Les sénateurs Nègre et Maurey veulent accélérer l’ouverture à la concurrence dans le ferroviaire

« Nous ne souhaitons ni retard, ni recul, ni renoncement. » Les sénateurs Hervé Maurey et Louis Nègre ont donné le ton, le 6 septembre en présentant la proposition de loi qu’ils espèrent voir examiner par leur Assemblée dès octobre. Selon eux, l’exécutif se montrerait de plus en plus prudent sur le sujet alors qu’ils estiment que c’est une priorité.

D’où leur demande d’une ouverture à la concurrence dans les TER dès décembre 2019, comme le prévoient les textes européens. « Mais il est clair que l’ouverture à la concurrence se ferait progressivement, au fur et à mesure que les conventions TER arriveraient à échéance », précise Hervé Maurey, qui est également le président de la commission de l’Aménagement du territoire et du Développement durable du Sénat.
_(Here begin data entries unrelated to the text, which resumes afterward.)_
Definition parse_insert (ts : list token) : option statement :=
  match expect_words ["INSERT"; "INTO"] ts with
  | Some (TWord table :: TLParen :: r1) =>
      match parse_names r1 with
      | Some (columns, TRParen :: r2) =>
          match expect_words ["VALUES"] r2 with
          | Some (TLParen :: r3) =>
              match parse_params r3 with
              | Some (n, TRParen :: r4) =>
                  if at_end r4 && (n =? List.length columns)%nat
                  then Some (StInsert table columns) else None
              | _ => None
              end
          | _ => None
          end
      | _ => None
      end
  | _ => None
  end.

Definition parse_update (ts : list token) : option statement :=
  match expect_words ["UPDATE"] ts with
  | Some (TWord table :: r1) =>
      match expect_words ["SET"] r1 with
      | Some r2 =>
          match parse_assignments r2 with
          | Some (columns, r3) =>
              if where_id r3 then Some (StUpdate table columns) else None
          | None => None
          end
      | None => None
      end
  | _ => None
  end.

Definition parse_delete (ts : list token) : option statement :=
  match expect_words ["DELETE"; "FROM"] ts with
  | Some (TWord table :: r1) =>
      if where_id r1 then Some (StDelete table) else None
  | _ => None
  end.

(** What follows the parenthesis that closes a list opened by the
    caller, [depth] further ones being open; [None] when the list is not
    closed or holds a statement separator. *)
Fixpoint after_close (ts : list token) (depth : nat) : option (list token) :=
  match ts with
  | [] => None
  | TLParen :: rest => after_close rest (S depth)
  | TRParen :: rest =>
      match depth with
      | O => Some rest
      | S d => after_close rest d
      end
  | TSemi :: _ => None
  | _ :: rest => after_close rest depth
  end.

(** A column-definition list: opened by the caller, not empty, closed
    here, and the closing parenthesis ends the statement. *)
Definition closes_body (body : list token) : bool :=
  match body with
  | [] | TRParen :: _ => false
  | _ =>
      match after_close body 0 with
      | Some rest => at_end rest
      | None => false
      end
  end.

Definition parse_create (ts : list token) : option statement :=
  match expect_words ["CREATE"; "TABLE"] ts with
  | Some r1 =>
      match expect_words ["IF"; "NOT"; "EXISTS"] r1 with
      | Some (TWord table :: TLParen :: body) =>
          if closes_body body then Some (StCreateTable true table body) else None
      | Some _ => None
      | None =>
          match r1 with
          | TWord table :: TLParen :: body =>
              if closes_body body then Some (StCreateTable false table body) else None
          | _ => None
          end
      end
  | None => None
  end.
Le sénateur de l’Eure (groupe Union centriste) souhaite exclure toutes les dérogations rendues possibles par le paquet ferroviaire. Seuls les DSP, les marchés publics, mais aussi les régies seraient possibles.

Pour garantir un accès équitable aux gares, Gares & Connexions devrait être transformé en une société anonyme à capitaux publics, filiale de l’Epic de tête, estiment les deux sénateurs. Toujours dans cet objectif d’équité d’accès au marché, Louis Nègre demande aussi que toutes les données relatives à l’exécution des missions relevant des contrats TER, celles relatives au personnel ou encore au matériel ou à la maintenance puissent être transférées aux autorités organisatrices des transports (AOT). « La mention confidentialité commerciale ne pourra plus faire obstacle à la transmission de données », précise le sénateur LR des Alpes-Maritimes, très remonté contre les PDG de SNCF mobilités et de SNCF réseau qui n’ont pas pris la peine de répondre à leurs demandes d’informations envoyées début juillet. Un décret pris après avis de l’Arafer devra préciser la liste des informations qu’une AOT est en droit d’obtenir, indique encore l’élu. Quant au transfert de personnel, autre question sensible, il sera obligatoirement repris par l’entreprise qui gagnera un contrat. A charge pour l’AOT de définir le périmètre de la reprise.

Les transferts de cheminots se feront sur la base du volontariat. Les cheminots conserveront leur statut et leurs facilités de circulation mais leur nouvel employeur sera libre d’organiser le travail comme il l’entend, dans le respect bien sûr de la législation, selon le projet des deux élus. En revanche, « ceux qui refuseront un transfert pourraient voir leur contrat avec la SNCF rompu« , assurent les deux sénateurs. Si ce principe d’un transfert de personnel semble accepté par les employeurs réunis au sein de l’UTP (mais rejeté par les organisations syndicales), ce n’est pas le cas des modalités de mise en oeuvre qui continuent à faire l’objet de discussions animées. Elisabeth Borne s’apprête d’ailleurs à nommer un expert pour mener la concertation.

En ce qui concerne la concurrence dans les services commerciaux (grandes lignes et TGV), Louis Nègre et Hervé Maurey préconisent, « en tant qu’élus locaux », un principe de péréquation entre les lignes les plus rentables et celles qui sont déficitaires, avec la mise en place de lots et d’un système de franchises. L’Etat serait l’autorité organisatrice. L’open access serait possible sur certaines lignes, si l’équilibre des dessertes territoriales n’est pas affecté, ajoutent-ils.

Le gouvernement, qui souhaite que sa future grande loi sur la mobilité fixe les modalités de l’ouverture à la concurrence dans le ferroviaire, pourrait s’appuyer -en partie- sur ce travail sénatorial. Pour les deux sénateurs, notamment Louis Nègre qui s’apprête à abandonner à la fin du mois son mandat de sénateur, pour respecter la législation sur le cumul des mandats, il s’agit de ne pas relâcher la pression.